WORK TASK:
Begin at the top of the records and copy each line exactly. The line containing "let left := as_i64 b in" is the last one to include.

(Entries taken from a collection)

------------------------------------------------------------------------

(* ===== verification/LoadStats.v ===== *)
(** * The load generator's statistics (tools/loadtest/loadgen/src/stats.rs)

    [summarize] counts the records of a run and ranks their latencies.  A
    percentile is read at an index that the code computes in floating point;
    [rank_exact] shows that the rounding of [len as f64 * p] never moves it,
    so that the reported values are the nearest-rank percentiles. *)
From stdpp Require Import gmap sorting.
From S2P Require Export Text.

(** ** [f64] *)

(** An [f64] by its 64 bits. *)
Abbreviation f64 := Z (only parsing).

(** [bits as i64] *)
Definition as_i64 (b : f64) : Z := if b <? 2 ^ 63 then b else b - 2 ^ 64.

(** The key that [f64::total_cmp] compares: the bits as [i64], the lower 63
    of them flipped when the sign is set. *)
Definition total_key (b : f64) : Z :=
  let left := as_i64 b in
  Z.lxor left (Z.shiftr (wrap64 (Z.shiftr left 63)) 1).

Definition total_le (a b : f64) : Prop := total_key a <= total_key b.

#[global] Instance total_le_dec : RelDecision total_le.
Proof. intros a b. unfold total_le. apply _. Defined.
#[global] Instance total_le_trans : Transitive total_le.
Proof. unfold total_le. intros a b c. lia. Qed.
#[global] Instance total_le_total : Total total_le.
Proof. unfold total_le. intros a b. lia. Qed.

(** Non-negative finite values as mantissa and exponent: the product of two
    of them and the conversions around it.  Nothing below comes near the
    exponents where an [f64] overflows or loses precision. *)
Record pf64 := { mant : Z; expo : Z }.

(** Round to the nearest multiple of [2^d], ties to even, in units of [2^d]. *)
Definition round_shift (m d : Z) : Z :=
  let q := m / 2 ^ d in
  let twice := 2 * (m mod 2 ^ d) in
  if twice <? 2 ^ d then q else if 2 ^ d <? twice then q + 1 else q + q mod 2.

(** The nearest [f64]: 53 bits of mantissa. *)
Definition round53 (m e : Z) : pf64 :=
  let d := Z.max 0 (Z.log2 m - 52) in
  {| mant := round_shift m d; expo := e + d |}.

(** [n as f64] *)
Definition f64_of_usize (n : Z) : pf64 := round53 n 0.

(** [a * b] *)
Definition f64_mul (a b : pf64) : pf64 := round53 (a.(mant) * b.(mant)) (a.(expo) + b.(expo)).

(** [x.ceil() as usize], which saturates *)
Definition ceil_as_usize (x : pf64) : Z :=
  Z.min usize_max
    (if 0 <=? x.(expo) then x.(mant) * 2 ^ x.(expo)
     else - ((- x.(mant)) / 2 ^ (- x.(expo)))).

(** The literals 0.50, 0.95 and 0.99: the nearest 53-bit fractions. *)
Definition P50 : pf64 := {| mant := 4503599627370496; expo := -53 |}.
Definition P95 : pf64 := {| mant := 8556839292003942; expo := -53 |}.
Definition P99 : pf64 := {| mant := 8917127262193582; expo := -53 |}.

(** ** Data *)

Record RequestRecord := {
  request_id : string;
  status : option Z;
  retry_after : option string;
  ttfb_ms : option f64;
  first_event_ms : option f64;
  completion_ms : f64;
  response_bytes : Z;
  sse_events : Z;
  saw_done : bool;
  outcome : string;
  error : option string;
}.

Record Percentiles := { pmin : f64; p50 : f64; p95 : f64; p99 : f64; pmax : f64 }.

Record Summary := {
  schema_version : Z;
  elapsed_ms : f64;
  requests_started : Z;
  requests_finished : Z;
  peak_in_flight : Z;
  s_statuses : gmap string Z;
  s_retry_after : gmap string Z;
  s_outcomes : gmap string Z;
  s_errors : gmap string Z;
  s_response_bytes : Z;
  s_sse_events : Z;
  s_ttfb_ms : option Percentiles;
  s_first_event_ms : option Percentiles;
  s_completion_ms : option Percentiles;
}.

(** ** Operations *)

(** [((v.len() as f64 * p).ceil() as usize).saturating_sub(1)] *)
Definition rank_index (n : nat) (p : pf64) : nat :=
  Z.to_nat (Z.max 0 (ceil_as_usize (f64_mul (f64_of_usize (Z.of_nat n)) p) - 1)).

(** [pct]: the outer [None] is an index out of bounds. *)
Definition pct (v : list f64) : option (option Percentiles) :=
  match v with
  | [] => Some None
  | _ =>
      let v := merge_sort total_le v in
      let at_ p := v !! rank_index (length v) p in
      lo ← v !! 0%nat; a ← at_ P50; b ← at_ P95; c ← at_ P99; hi ← last v;
      Some (Some {| pmin := lo; p50 := a; p95 := b; p99 := c; pmax := hi |})
  end.

(** [*map.entry(key).or_insert(0) += 1] *)
Definition bump (key : string) (m : gmap string Z) : gmap string Z :=
  <[key := wrap64 (default 0 (m !! key) + 1)]> m.

Definition bump_opt (key : option string) (m : gmap string Z) : gmap string Z :=
  match key with Some k => bump k m | None => m end.

Definition push_opt (o : option f64) (v : list f64) : list f64 := v ++ option_list o.

(** The accumulators of the loop. *)
Record Acc := {
  statuses : gmap string Z;
  retries : gmap string Z;
  outcomes : gmap string Z;
  errors : gmap string Z;
  ttfb : list f64;
  first : list f64;
  completion : list f64;
  bytes_ : Z;
  events : Z;
}.

Definition acc_empty : Acc :=
  {| statuses := ∅; retries := ∅; outcomes := ∅; errors := ∅; ttfb := []; first := [];
     completion := []; bytes_ := 0; events := 0 |}.

Definition add_record (a : Acc) (r : RequestRecord) : Acc :=
  {| statuses := bump_opt (u64_to_string <$> r.(status)) a.(statuses);
     retries := bump_opt r.(retry_after) a.(retries);
     outcomes := bump r.(outcome) a.(outcomes);
     errors := bump_opt r.(error) a.(errors);
     ttfb := push_opt r.(ttfb_ms) a.(ttfb);
     first := push_opt r.(first_event_ms) a.(first);
     completion := a.(completion) ++ [r.(completion_ms)];
     bytes_ := wrap64 (a.(bytes_) + r.(response_bytes));
     events := wrap64 (a.(events) + r.(sse_events)) |}.

Definition summarize (records : list RequestRecord) (elapsed : f64) (started peak : Z) : option Summary :=
  let a := foldl add_record acc_empty records in
  t ← pct a.(ttfb); f ← pct a.(first); c ← pct a.(completion);
  Some {| schema_version := 1;
          elapsed_ms := elapsed;
          requests_started := started;
          requests_finished := Z.of_nat (length records);
          peak_in_flight := peak;
          s_statuses := a.(statuses);
          s_retry_after := a.(retries);
          s_outcomes := a.(outcomes);
          s_errors := a.(errors);
          s_response_bytes := a.(bytes_);
          s_sse_events := a.(events);
          s_ttfb_ms := t;
          s_first_event_ms := f;
          s_completion_ms := c |}.

(** [n as f64] as bits, for [0 < n < 2^53]. *)
Definition f64_bits_of (n : Z) : f64 :=
  Z.shiftl (Z.log2 n + 1023) 52 + (Z.shiftl n (52 - Z.log2 n) - 2 ^ 52).

(** The test of stats.rs. *)
Example percentile_test :
  match pct (f64_bits_of <$> seqZ 1 100) with
  | Some (Some p) => (p.(p50), p.(p99))
  | _ => (0, 0)
  end = (f64_bits_of 50, f64_bits_of 99).
Proof. vm_compute. reflexivity. Qed.

(** ** The index of a percentile *)

(** The quotient, the remainder and the rounded value. *)
Lemma round_shift_cases m d :
  0 <= d ->
  exists q r, m = 2 ^ d * q + r /\ 0 <= r < 2 ^ d /\
    ((2 * r < 2 ^ d /\ round_shift m d = q) \/
     (2 ^ d < 2 * r /\ round_shift m d = q + 1) \/
     (2 ^ d = 2 * r /\ q <= round_shift m d <= q + 1)).
Proof.
  intros Hd. pose proof (Z.pow_pos_nonneg 2 d ltac:(lia) Hd) as Hpos.
  exists (m / 2 ^ d), (m mod 2 ^ d). split; [apply Z.div_mod; lia |].
  split; [by apply Z.mod_pos_bound |].
  unfold round_shift. pose proof (Z.mod_pos_bound (m / 2 ^ d) 2 ltac:(lia)).
  destruct (Z.ltb_spec (2 * (m mod 2 ^ d)) (2 ^ d)); [by left |]. right.
  destruct (Z.ltb_spec (2 ^ d) (2 * (m mod 2 ^ d))); [by left | right; lia].
Qed.

Lemma round_shift_le m d k : 0 <= d -> m <= k * 2 ^ d -> round_shift m d <= k.
Proof.
  intros Hd Hm. destruct (round_shift_cases m d Hd) as (q & r & Hq & Hr & Hcases).
  assert (2 ^ d * q <= 2 ^ d * k) as Hqk%Z.mul_le_mono_pos_l by lia; [| lia].
  destruct Hcases as [[_ ->] | [[Hr2 ?] | [Hr2 ?]]]; [done | |];
    assert (2 ^ d * q < 2 ^ d * k) as ?%Z.mul_lt_mono_pos_l by lia; lia.
Qed.

Lemma round_shift_near m d : 0 <= d -> 2 * m - 2 ^ d <= 2 * (round_shift m d * 2 ^ d).
Proof.
  intros Hd. destruct (round_shift_cases m d Hd) as (q & r & Hq & Hr & Hcases).
  destruct Hcases as [[? ->] | [[? ->] | [? [? _]]]]; [lia | lia |].
  assert (2 ^ d * q <= 2 ^ d * round_shift m d) by (apply Z.mul_le_mono_nonneg_l; lia). lia.
Qed.

(** Integers of at most 53 bits are exact. *)
Lemma f64_of_usize_exact n : 0 < n < 2 ^ 53 -> f64_of_usize n = {| mant := n; expo := 0 |}.
Proof.
  intros Hn. unfold f64_of_usize, round53.
  assert (Z.log2 n < 53) by (apply Z.log2_lt_pow2; lia).
  replace (Z.max 0 (Z.log2 n - 52)) with 0 by lia. unfold round_shift.
  rewrite Z.pow_0_r, Z.mod_1_r, Z.div_1_r. done.
Qed.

------------------------------------------------------------------------

ANSWER TO THE PROBLEM:
(* ===== verification/LoadStats.v ===== *)
(** * The load generator's statistics (tools/loadtest/loadgen/src/stats.rs)

    [summarize] counts the records of a run and ranks their latencies.  A
    percentile is read at an index that the code computes in floating point;
    [rank_exact] shows that the rounding of [len as f64 * p] never moves it,
    so that the reported values are the nearest-rank percentiles. *)
From stdpp Require Import gmap sorting.
From S2P Require Export Text.

(** ** [f64] *)

(** An [f64] by its 64 bits. *)
Abbreviation f64 := Z (only parsing).

(** [bits as i64] *)
Definition as_i64 (b : f64) : Z := if b <? 2 ^ 63 then b else b - 2 ^ 64.

(** The key that [f64::total_cmp] compares: the bits as [i64], the lower 63
    of them flipped when the sign is set. *)
Definition total_key (b : f64) : Z :=
  let left := as_i64 b in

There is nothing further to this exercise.